(* ===== verification/AddrTrie.v ===== *)
(** * Package [addrtrie]: the domain matcher and the IP prefix tries

    [enimul/internal/addrtrie].  The domain matcher is a trie over the labels
    of a name read from the right; the IP tries are binary tries over the bits
    of an address.  Every node is owned by its parent, so the in-place updates
    of the code are functional updates along one path. *)

From S2P Require Import Prelude Errors Netip.
Local Open Scope Z_scope.

(** The value [w] gives to the longest of the first [n] non-empty prefixes of
    [ls] that has one, [base] when none has. *)
Fixpoint longestPrefix {A T} (w : list A → option T) (ls : list A) (n : nat) (base : option T)
    : option T :=
  match n with
  | O => base
  | S n' =>
      match w (take n ls) with
      | Some v => Some v
      | None => longestPrefix w ls n' base
      end
  end.

(** The first label decides whether [base] is replaced. *)
Lemma longestPrefix_cons {A T} (w : list A → option T) l ls n base :
  longestPrefix w (l :: ls) (S n) base =
  longestPrefix (λ k, w (l :: k)) ls n (match w [l] with Some v => Some v | None => base end).
Proof.
  induction n as [|n IH]; [done|].
  change (longestPrefix w (l :: ls) (S (S n)) base) with
    (match w (l :: take (S n) ls) with
     | Some v => Some v | None => longestPrefix w (l :: ls) (S n) base end).
  rewrite IH. done.
Qed.

Lemma longestPrefix_ext {A T} (w w' : list A → option T) ls n base :
  (∀ k, w k = w' k) → longestPrefix w ls n base = longestPrefix w' ls n base.
Proof. intros H. induction n as [|n IH]; simpl; [done|]. by rewrite H, IH. Qed.

Lemma longestPrefix_None {A T} (w : list A → option T) ls n base :
  (∀ k, w k = None) → longestPrefix w ls n base = base.
Proof. intros H. induction n as [|n IH]; simpl; [done|]. by rewrite H. Qed.

Lemma longestPrefix_unique {A T} (w : list A → option T) ls n base v k :
  (∀ l u, w l = Some u → u = v) → (1 ≤ k ≤ n)%nat → w (take k ls) = Some v →
  longestPrefix w ls n base = Some v.
Proof.
  intros Hu Hk Hw. induction n as [|n IH]; [lia|]. cbn [longestPrefix].
  destruct (w (take (S n) ls)) eqn:E; [by rewrite (Hu _ _ E)|].
  apply IH. destruct (decide (k = S n)); [congruence|lia].
Qed.

Lemma longestPrefix_miss {A T} (w : list A → option T) ls n base :
  (∀ k, (1 ≤ k ≤ n)%nat → w (take k ls) = None) → longestPrefix w ls n base = base.
Proof.
  induction n as [|n IH]; intros H; [done|]. cbn [longestPrefix].
  rewrite H by lia. apply IH. intros k Hk. apply H. lia.
Qed.

(** ** The domain matcher (domain.go) *)

Module Domain.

▬▬▬

If a line in the material above contains "with", show that line.

  match n with
      match w (take n ls) with
  longestPrefix (λ k, w (l :: k)) ls n (match w [l] with Some v => Some v | None => base end).
  change (longestPrefix w (l :: ls) (S (S n)) base) with
    (match w (l :: take (S n) ls) with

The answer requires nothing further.